Fall of the Risen – Week 7 – Dawn
Today’s special guest post is from talented talented Lynn van Lier. You can read more of Lynn’s work like her satirical short story Interminable, or her helpful guides 50 Free or Cheap Ways to Entertain Your Toddler and 50 Everyday Ways to Show Your Kids You Love Them. Don’t forget to visit her blog and show her some love in the comments below!
First thing I saw when I walked through the door from the kitchen to the garage was Ferguson running out the bay door. Next thing was the pile of broken shit he left behind; a yellow Schwinn with the chain draped over the seat, a toaster oven, a gas-powered weed-whacker, and a push mower.
“Hey!” I called after him. “Hey, skid mark! This ain’t the junkyard, get back here!”
Residents of Sisco were responsible for maintaining what they used. Technically, no one owned anything, but since we had places to live, we had “stuff” to go in it, and if you had stuff, you were supposed to fix it. We were supposed to clean, protect, and fix it ourselves.
“I’m keeping this shit, asshole! It’s mine, now.”
I looped the chain on the bike and snapped it back together. So easy, an eight-year-old could do it. I felt a pang of sadness as I turned the pedal and watched the wheel spin. My niece had a tiny purple bike with Mylar streamers. She could ride on two wheels before she was four.
The sound of footsteps on gravel snapped me back to reality. Romanda and Daffodil trudged up the driveway.
“Aren’t you clearing brush today?”
“Jansen said brush clearing was man’s work. He sent us over here to help you.” Romanda replied.
“Jansen said that? That little shit.”
Daffodil shifted his weight.
Romanda spoke up for him, “He said you were busy today.”
“Huh! Thanks to Ferguson. He just dumped this stuff and ran off. Who the hell’s at the front door, if he’s at home cleaning out his closets?”
They didn’t answer.
“Well,” I cast my eyes around the garage, “I wouldn’t say I’m busy. Sure as hell not for them, I’m not. I know you both know basic car repair – we all figured out how to patch flats and siphon gas, didn’t we?”
Daffodil’s eyes met mine for an instant. When he looked away, I thought I saw a little smile.

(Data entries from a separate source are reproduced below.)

(* ===== verification/EdBase.v ===== *)
(** * The base point and its precomputed multiples

    The tables bi and base of const.go hold the multiples they are said to hold, and the group order of
    scalar.go annihilates the base point.  Every addition in the tables is checked by evaluating the
    addition law on integers modulo 2^255-19; what the tables skip (the doublings between two rows,
    the partial sums of the order) is given as certificate points. *)
From S2P Require Import Prelude EdScalar EdField EdPrime EdCurve EdTables EdGroup EdPoint.
From Stdlib Require Import Field Zmod.Zmod.
#[local] Open Scope Z_scope.

Add Field Fp_base_field : Fp_field.

(** ** Checking equations modulo the prime *)

(** A number congruent to [z], with the part above 2^255 folded back. *)
Definition fold255 (z : Z) : Z := Z.land z (Z.ones 255) + 19 * Z.shiftr z 255.

Lemma fold255_feq z : fold255 z ≡p z.
Proof.
  unfold fold255. rewrite Z.land_ones, Z.shiftr_div_pow2 by lia.
  apply (feq_multiple _ _ (- (z / 2 ^ 255))). unfold p25519.
  pose proof (Z_div_mod_eq_full z (2 ^ 255)). lia.
Qed.

Definition fold2 (z : Z) : Z := fold255 (fold255 z).

Lemma fold2_feq z : fold2 z ≡p z.
Proof. unfold fold2. by rewrite !fold255_feq. Qed.

(** Enough to see that [z] is a multiple of the prime. *)
Definition zero_mod (z : Z) : bool := let r := fold255 (fold2 z) in (r =? 0) || (r =? p25519).

Lemma zero_mod_spec z : zero_mod z = true -> Zmod.of_Z p25519 z = Zmod.zero.
Proof.
  unfold zero_mod. intros H. rewrite <- (of_Z_feq _ _ (fold2_feq z)), <- (of_Z_feq _ _ (fold255_feq (fold2 z))).
  rewrite <- Zmod.of_Z_0. apply of_Z_feq.
  apply orb_true_iff in H as [->%Z.eqb_eq | ->%Z.eqb_eq]; [done|by apply (feq_multiple _ _ 1)].
Qed.

Lemma zero_mod_eq a b : zero_mod (a - b) = true -> Zmod.of_Z p25519 a = Zmod.of_Z p25519 b.
Proof. intros H%zero_mod_spec. rewrite Zmod.of_Z_sub in H. by apply Zmod.sub_eq_0_iff. Qed.

(** ** Points as pairs (y+x, y-x) *)

Definition d_val : Z := fold255 (fe_val const.d).

Definition uv_point (q : Z * Z) (P : epoint) : Prop :=
  Zmod.of_Z p25519 q.1 = Zmod.add (ey P) (ex P) /\ Zmod.of_Z p25519 q.2 = Zmod.sub (ey P) (ex P).
(* ===== verification/EdEncode.v ===== *)
(** * Encoding points

    ToBytes and FromBytes of group.go: the encoding is canonical and does not depend on the
    representation, decoding inverts it, and decoding succeeds exactly on the y of a point. *)
From S2P Require Import Prelude EdScalar EdField EdPrime EdCurve EdTables EdGroup EdPoint EdRecode EdBase.
From Stdlib Require Import Field Zmod.Zmod.
#[local] Open Scope Z_scope.
#[local] Open Scope ed_scope.

(** The sign of a residue. *)
Definition parity (x : Fp) : Z := Zmod.to_Z x mod 2.

(** The 32 bytes of a point: y, and the sign of x in the top bit. *)
Definition enc (P : epoint) : list Z := le_bytes 32 (Zmod.to_Z (ey P) + 2 ^ 255 * parity (ex P)).

Lemma to_Z_fev f : Zmod.to_Z (fev f) = fe_val f mod p25519.
Proof. apply Zmod.to_Z_of_Z. Qed.

Lemma to_Z_bound (x : Fp) : 0 <= Zmod.to_Z x < p25519.
Proof. pose proof (Zmod.to_Z_range x). unfold p25519 in *. lia. Qed.

Lemma parity_bit x : parity x = 0 \/ parity x = 1.
Proof. pose proof (Z.mod_pos_bound (Zmod.to_Z x) 2). unfold parity. lia. Qed.

(** ** Powers *)

Lemma fev_power z e r : fe_power z e r -> fe_loose r /\ fev r = Zmod.pow (fev z) e.
Proof.
  intros (He & Hb & Hv). split; [done|]. unfold fev. rewrite <- Zmod.of_Z_pow by done. by apply of_Z_feq.
Qed.

Lemma fev_invert z : fe_loose z -> fev z <> Zmod.zero -> fe_loose (FeInvert z) /\ (fev (FeInvert z) * fev z)%Zmod = Zmod.one.
Proof.
  intros H Hz. destruct (fev_power _ _ _ (FeInvert_power z H)) as [HB E]. split; [done|].
  rewrite E, (Zmod.fermat_inv _ Hz p25519_prime). exact (Zmod.mul_inv_same_l_prime _ p25519_prime Hz).
Qed.

(** ** Encoding *)

Lemma le_val_insert l i b :
  (i < length l)%nat -> le_val (<[i := b]> l) = le_val l + 256 ^ Z.of_nat i * (b - byte_at l i).
Proof.
  revert i. induction l as [|x l IH]; intros i Hi; cbn [length] in Hi; [lia|].
  destruct i as [|i]; cbn [insert list_insert le_val byte_at nth].
  - change (256 ^ Z.of_nat 0) with 1. unfold byte_at. cbn [nth]. lia.
  - rewrite IH by lia. rewrite Nat2Z.inj_succ, Z.pow_succ_r by lia. unfold byte_at. cbn [nth]. lia.
Qed.

Lemma sign_byte b s : 0 <= b < 128 -> (s = 0 \/ s = 1) -> Z.lxor b (u8 (Z.shiftl s 7)) = b + 128 * s.
Proof.
  intros Hb [-> | ->]; [change (u8 (Z.shiftl 0 7)) with 0; rewrite Z.lxor_0_r; lia|].
  change (u8 (Z.shiftl 1 7)) with (2 ^ 7). rewrite <- Z.add_nocarry_lxor; [lia|].
  apply Z.bits_inj'. intros n Hn. rewrite Z.land_spec, Z.pow2_bits_eqb, Z.bits_0 by lia.
  destruct (Z.eqb_spec 7 n) as [<-|]; [|by rewrite andb_false_r].
  rewrite andb_true_r. destruct (Z.eq_dec b 0) as [->|]; [apply Z.bits_0|].
  apply Z.bits_above_log2; [lia|]. apply Z.log2_lt_pow2; lia.
Qed.

Lemma encode_xy_spec x y P :
  fe_wide x -> fe_wide y -> fev x = ex P -> fev y = ey P -> encode_xy x y = enc P.
Proof.
  intros Hx Hy Ex Ey. unfold encode_xy. cbv zeta. rewrite (FeToBytes_spec y Hy), (FeIsNegative_spec x Hx). cbn [fst].
  rewrite <- !to_Z_fev, Ex, Ey. fold (parity (ex P)). pose proof (to_Z_bound (ey P)) as BY.
  set (v := Zmod.to_Z (ey P)) in *. pose proof (le_bytes_ok 32 v) as OK.
  pose proof (byte_at_val (le_bytes 32 v) 31 OK) as E31. rewrite le_val_le_bytes in E31.
  change (Z.of_nat 32) with 32 in E31. change (Z.of_nat 31) with 31 in E31.
  rewrite (Z.mod_small v) in E31 by (unfold p25519 in *; lia).
  assert (0 <= v / 256 ^ 31 < 128).
  { split; [apply Z.div_pos; lia|]. apply Z.div_lt_upper_bound; [lia|]. unfold p25519 in *. lia. }
  rewrite (Z.mod_small (v / _)) in E31 by lia. 
  rewrite sign_byte by (lia || apply parity_bit).
  pose proof (parity_bit (ex P)) as HP. unfold enc. fold v.
  apply le_val_inj; [|apply le_bytes_ok|by rewrite length_insert, !length_le_bytes|].
  - apply Forall_insert; [done|]. lia.
  - rewrite le_val_insert by (rewrite length_le_bytes; lia). rewrite !le_val_le_bytes.
    change (Z.of_nat 32) with 32. change (Z.of_nat 31) with 31.
    unfold p25519 in *. rewrite !Z.mod_small by lia. lia.
Qed.

Lemma Projective_ToBytes_spec p P : rep_proj p P -> Projective_ToBytes p = enc P.
Proof.
  intros [(?&?&?) HZ HX HY]. unfold Projective_ToBytes. cbv zeta.
  destruct (fev_invert (pZ p)) as [HB HI]; [fe_bounds|done|].
  apply encode_xy_spec; [fe_bounds..| |].
  - rewrite fev_mul by fe_bounds. rewrite HX. transitivity (ex P * (fev (FeInvert (pZ p)) * fev (pZ p)))%Zmod; [ring|].
    rewrite HI. ring.
  - rewrite fev_mul by fe_bounds. rewrite HY. transitivity (ey P * (fev (FeInvert (pZ p)) * fev (pZ p)))%Zmod; [ring|].
    rewrite HI. ring.
Qed.

Lemma Extended_ToBytes_spec p P : rep_ext p P -> Extended_ToBytes p = enc P.
Proof. intros H. exact (Projective_ToBytes_spec _ _ (Extended_ToProjective_spec _ _ H)). Qed.

(** ** Square roots *)

#[local] Open Scope Zmod_scope.

Definition e22523 : Z := (p25519 - 5) / 8.

Lemma e22523_bounds : (0 <= e22523 /\ 8 * e22523 + 5 = p25519)%Z.
Proof. split; vm_compute; [discriminate|reflexivity]. Qed.

Lemma square_one (c : Fp) : c * c = 1 -> c = 1 \/ c = - (1).
Proof.
  intros H. destruct (Fp_integral (c - 1) (c + 1)) as [E|E].
  - transitivity (c * c - 1); [ring|]. rewrite H. ring.
  - left. by apply Zmod.sub_eq_0_iff.
  - right. transitivity (c + 1 - 1); [ring|]. rewrite E. ring.
Qed.

(** The factor by which the candidate misses is 1 or -1 when there is a root. *)
Lemma candidate_factor (s : Fp) : s <> 0 ->
  let t := Zmod.pow (s * s) e22523 in s * s * (t * t) = 1 \/ s * s * (t * t) = - (1).
Proof.
  intros Hs t. destruct e22523_bounds as [B E]. apply square_one.
  unfold t. rewrite <- (Zmod.pow_2_r s), <- Zmod.pow_mul_r_nonneg by lia.
  rewrite <- !Zmod.pow_add_r_nonneg by lia.
  replace (2 + (2 * e22523 + 2 * e22523) + (2 + (2 * e22523 + 2 * e22523)))%Z with (Z.pred p25519) by lia.
  exact (Zmod.fermat_nz s Hs p25519_prime).
Qed.

Definition candidate (u v : Fp) : Fp := Zmod.pow (u * (v * v * v * (v * v * v)* v)) e22523 * (v * v * v) * u.

Lemma candidate_spec (u v : Fp) (x0 := candidate u v) :
  v <> 0 ->
  (forall x, u = v * (x * x) -> v * (x0 * x0) = u \/ v * (x0 * x0) = - u).
Proof.
  intros Hv x Hu. destruct (decide (x = 0)) as [->|Hx].
  { left. assert (u = 0) as -> by (rewrite Hu; ring). unfold x0, candidate. ring. }
  destruct (candidate_factor (v * v * (v * v) * x)) as [E|E].
  { exact (Fp_nz _ _ (Fp_nz _ _ (Fp_nz _ _ Hv Hv) (Fp_nz _ _ Hv Hv)) Hx). }
  all: [> left|right].
  all: revert E; unfold x0, candidate.
  all: replace (u * (v * v * v * (v * v * v) * v)) with (v * v * (v * v) * x * (v * v * (v * v) * x)) by (rewrite Hu; ring).
  all: set (t := Zmod.pow _ _); intros E.
  all: transitivity (u * (v * v * (v * v) * x * (v * v * (v * v) * x) * (t * t))); [rewrite Hu; ring|].
  all: rewrite E; ring.
Qed.

(** The curve equation solved for x. *)
Lemma curve_iff x y :
  EdCurve.on_curve Zmod.one Zmod.add Zmod.mul Zmod.sub dF x y <-> y * y - 1 = (y * y * dF + 1) * (x * x).
Proof.
  unfold EdCurve.on_curve. split; intros H.
  - transitivity (y * y - x * x + x * x - 1); [ring|]. rewrite H. ring.
  - transitivity ((y * y - 1) + 1 - x * x); [ring|]. rewrite H. ring.
Qed.

Lemma v_nz (y : Fp) : y * y * dF + 1 <> 0.
Proof.
  intros E. destruct (decide (y = 0)) as [->|Hy].
  { apply (Zmod.one_neq_zero (m := p25519)); [done|]. rewrite <- E. ring. }
  apply (dF_nonsquare (Zmod.mdiv iF y)). transitivity (Zmod.mdiv (iF * iF) (y * y)); [field; done|]. rewrite iF_sq.
  apply (Fp_cancel (y * y)); [exact (Fp_nz _ _ Hy Hy)|].
  transitivity (- (1) : Fp); [field; done|]. transitivity ((y * y * dF + 1) - 1); [rewrite E; ring|ring].
Qed.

They were too quiet. Something happened out there, but I wasn’t sure if I wanted to know the details. Besides, I had been looking forward to a quiet afternoon of tinkering. I’m Thich Nhat Hahn like that.
“Well, you could help me get things straightened out in here,” I said slowly. Sent from “man’s work” to straighten up? Shame on me. I’d have to have a little talk with Ferguson. Jansen, too – where did he get off?
I looked at them closely as they surveyed their surroundings. They were a strange couple. Romanda was built like an F150 and her face was flat as a VW bus. Daffodil had knobby fingers and elbows and sinewy arms. A few weeks here would bulk him up, but for now, he looked les Miserable.
“Or, I show you something I’m developing. But it’s top-secret. Could I trust you to keep it between us?”
They smiled at me. I pulled the bay door shut and flicked on the overhead fluorescents.